Lemma rule_matches_iff rule request : rule_matches rule request = true <-> selects rule request.
Proof.
  unfold rule_matches. rewrite !andb_true_iff, orb_true_iff, bool_decide_eq_true.
  rewrite existsb_exists, forallb_forall.
  rewrite !(is_none_or_iff _ (fun v => bool_decide (_ = Some v)) _ (fun v => bool_decide_eq_true _)).
  rewrite (is_none_or_iff (rule_uid rule) _ (fun u => uid (credentials request) = u))
    by (intros; rewrite N.eqb_eq; split; congruence).
  rewrite (is_none_or_iff (rule_gid rule) _ (fun u => gid (credentials request) = u))
    by (intros; rewrite N.eqb_eq; split; congruence).
  rewrite (is_none_or_iff (rule_target rule) _ (fun s => target_selected s (Action_target (action request))))
    by (intros; apply target_matches_iff).
  rewrite (is_none_or_iff (rule_client_id rule) _ (fun v => client_id request = Some (ClientId_of v))).
  2: { intros v. destruct (client_id request) as [[t]|]; cbn; [|by split].
       rewrite bool_decide_eq_true. split; [by intros -> | by intros [= ->]]. }
  setoid_rewrite bool_decide_eq_true.
  assert (forall (P : bytes * bytes -> Prop),
    (forall x, In x (bt_entries (rule_headers rule)) -> P x) <->
    (forall name value, rule_headers rule !! name = Some value -> P (name, value))) as Hh.
  { intros P. split.
    - intros H name value Hv. by apply H, list_elem_of_In, elem_of_bt_entries.
    - intros H [name value] Hin%list_elem_of_In%elem_of_bt_entries. by apply H. }
  rewrite Hh.
  assert ((exists x, In x (rule_actions rule) /\ x = Action_name (action request)) <->
          Action_name (action request) ∈ rule_actions rule) as Ha.
  { rewrite list_elem_of_In. naive_solver. }
  assert (forall name value : bytes,
    (match claimed_headers request !! name with
     | Some (HeaderValue_Text actual) => bool_decide (actual = value)
     | _ => false
     end = true) <-> claimed_headers request !! name = Some (HeaderValue_Text value)) as Hv.
  { intros name value. destruct (claimed_headers request !! name) as [[t| | |]|]; try (by split).
    rewrite bool_decide_eq_true. split; [by intros -> | by intros [= ->]]. }
  rewrite Ha. setoid_rewrite Hv. split; [|by intros []].
  intros ((((((((? & ?) & ?) & ?) & ?) & ?) & ?) & ?) & ?). by constructor.
Qed.

(** ** The decision procedure *)

(** The documented decision: the first rule that selects the request decides,
    and the default decides when there is none. *)
Inductive decision (fallback : Effect) (request : Request) : list Rule -> Effect -> Prop :=
| decision_default : decision fallback request [] fallback
| decision_match rule rules effect :
    selects rule request -> rule_effect rule = Some effect ->
    decision fallback request (rule :: rules) effect
| decision_skip rule rules effect :
    ~ selects rule request -> decision fallback request rules effect ->
    decision fallback request (rule :: rules) effect.

Lemma decision_functional d request rules e1 e2 :
  decision d request rules e1 -> decision d request rules e2 -> e1 = e2.
Proof. induction 1; inversion 1; simplify_eq; try done; auto. Qed.

(** What [validate_config] establishes. *)
Definition valid_rule (rule : Rule) : Prop :=
  is_Some (rule_effect rule) /\ Forall (fun a => a ∈ known_actions) (rule_actions rule).
Definition valid_config (c : Config) : Prop :=
  config_version c = 1 /\ Forall valid_rule (config_rules c).

Lemma validate_rule_spec rule :
  match validate_rule rule with
  | Ok _ => valid_rule rule
  | Err e => ~ valid_rule rule /\ error_line e = 0
  | Panic => False
  end.
Proof.
  unfold validate_rule, valid_rule. destruct (rule_effect rule) as [e|].
  - assert (forallb (fun a => existsb (fun k => bool_decide (a = k)) known_actions)
              (rule_actions rule) = true <->
            Forall (fun a => a ∈ known_actions) (rule_actions rule)) as Hall.
    { rewrite forallb_forall, Forall_forall. setoid_rewrite list_elem_of_In.
      setoid_rewrite existsb_exists. setoid_rewrite bool_decide_eq_true. naive_solver. }
    destruct (forallb _ _); [by split; [|apply Hall]|]. split; [|done].
    intros [_ H%Hall]. done.
  - split; [|done]. intros [[? ?] _]. done.
Qed.

Lemma validate_config_spec c :
  match validate_config c with
  | Ok _ => valid_config c
  | Err e => ~ valid_config c /\ error_line e = 0
  | Panic => False
  end.
Proof.
  unfold validate_config, valid_config.
  destruct (N.eqb_spec (config_version c) 1) as [Hv|Hv]; cbn [negb]; [|by split; [intros []|]].
  induction (config_rules c) as [|r rs IH]; cbn [validate_rules]; [done|].
  pose proof (validate_rule_spec r) as Hr. unfold mbind, result_bind.
  destruct (validate_rule r) as [[]|e|]; [|split; [|tauto]; by intros [_ [? ?]%Forall_cons]; tauto|done].
  destruct (validate_rules rs); rewrite ?Forall_cons; tauto.
Qed.

Lemma permits_decision (p : ConfigPolicy) request :
  valid_config (config p) ->
  exists effect,
    decision (config_default (config p)) request (config_rules (config p)) effect /\
    permits p request = bool_decide (effect = Effect_Allow).
Proof.
  intros [_ Hrules]. unfold permits, ConfigPolicy_policy.
  induction Hrules as [|rule rules [[e He] _] _ IH].
  - exists (config_default (config p)). split; [constructor | done].
  - cbn [find]. destruct (rule_matches rule request) eqn:Hm.
    + exists e. rewrite rule_matches_iff in Hm. split; [by apply decision_match|].
      cbn. by rewrite He.
    + destruct IH as (effect & Hd & Hp). exists effect. split; [|done].
      apply decision_skip; [|done]. rewrite <- rule_matches_iff. congruence.
Qed.

(** ** What the parser establishes *)

Definition valid_selectors (rule : Rule) : Prop :=
  demands (rule_uid rule) (fun u => u <= u32_max) /\
  demands (rule_gid rule) (fun g => g <= u32_max).

(** The parser's state while it runs, and the bound on the lines it blames. *)
Definition parser_ok (p : Parser) : Prop :=
  config_version (p_config p) <= u8_max /\ Forall valid_selectors (config_rules (p_config p)) /\
  demands (p_rule p) valid_selectors.

Lemma parse_number_spec value line name :
  match parse_number value line name with
  | Ok n => n <= u32_max
  | Err e => error_line e = line
  | Panic => False
  end.
Proof.
  unfold parse_number. destruct (parse_unsigned u32_max value) eqn:E; cbn; [|done].
  by eapply parse_unsigned_bound.
Qed.

Lemma parse_effect_spec value line :
  match parse_effect value line with
  | Ok _ => True
  | Err e => error_line e = line
  | Panic => False
  end.
Proof. unfold parse_effect. repeat destruct (bool_decide _); done. Qed.

Lemma unquote_spec value line :
  match unquote value line with
  | Ok _ => True
  | Err e => error_line e = line
  | Panic => False
  end.
Proof. unfold unquote. destruct (_ || _); [|done]. by destruct (_ || _). Qed.

Ltac parse_step :=
  match goal with
  | |- context [if ?b then _ else _] => destruct b
  | |- context [parse_effect ?v ?l] =>
      pose proof (parse_effect_spec v l); destruct (parse_effect v l)
  | |- context [parse_number ?v ?l ?n] =>
      pose proof (parse_number_spec v l n); destruct (parse_number v l n)
  end; unfold mbind, result_bind; cbn.

Lemma parse_rule_key_spec r key value line :
  valid_selectors r ->
  match parse_rule_key r key value line with
  | Ok r' => valid_selectors r'
  | Err e => error_line e = line
  | Panic => False
  end.
Proof.
  intros Hr. destruct r as [ef ac u g ex sl cg ci ta hd]. unfold parse_rule_key.
  repeat parse_step; try done; unfold valid_selectors, demands in *; cbn in *; naive_solver.
Qed.

Lemma parse_top_level_spec c key value line :
  match parse_top_level c key value line with
  | Ok c' => config_rules c' = config_rules c /\
             (config_version c <= u8_max -> config_version c' <= u8_max)
  | Err e => error_line e = line
  | Panic => False
  end.
Proof.
  unfold parse_top_level. destruct (bool_decide _).
  - destruct (parse_unsigned u8_max value) eqn:E; cbn; [|done].
    split; [done|]. intros _. by eapply parse_unsigned_bound.
  - repeat parse_step; done.
Qed.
--------
→ **YOUR TASK**:
Reproduce exactly, and only, the part of the listing above that begins at the line with "[by apply decision_match|]." and goes on through the line with "Definition parser_ok (p".

→ **ANSWER FOR THE TASK**:
    + exists e. rewrite rule_matches_iff in Hm. split; [by apply decision_match|].
      cbn. by rewrite He.
    + destruct IH as (effect & Hd & Hp). exists effect. split; [|done].
      apply decision_skip; [|done]. rewrite <- rule_matches_iff. congruence.
Qed.

(** ** What the parser establishes *)

Definition valid_selectors (rule : Rule) : Prop :=
  demands (rule_uid rule) (fun u => u <= u32_max) /\
  demands (rule_gid rule) (fun g => g <= u32_max).

(** The parser's state while it runs, and the bound on the lines it blames. *)
Definition parser_ok (p : Parser) : Prop :=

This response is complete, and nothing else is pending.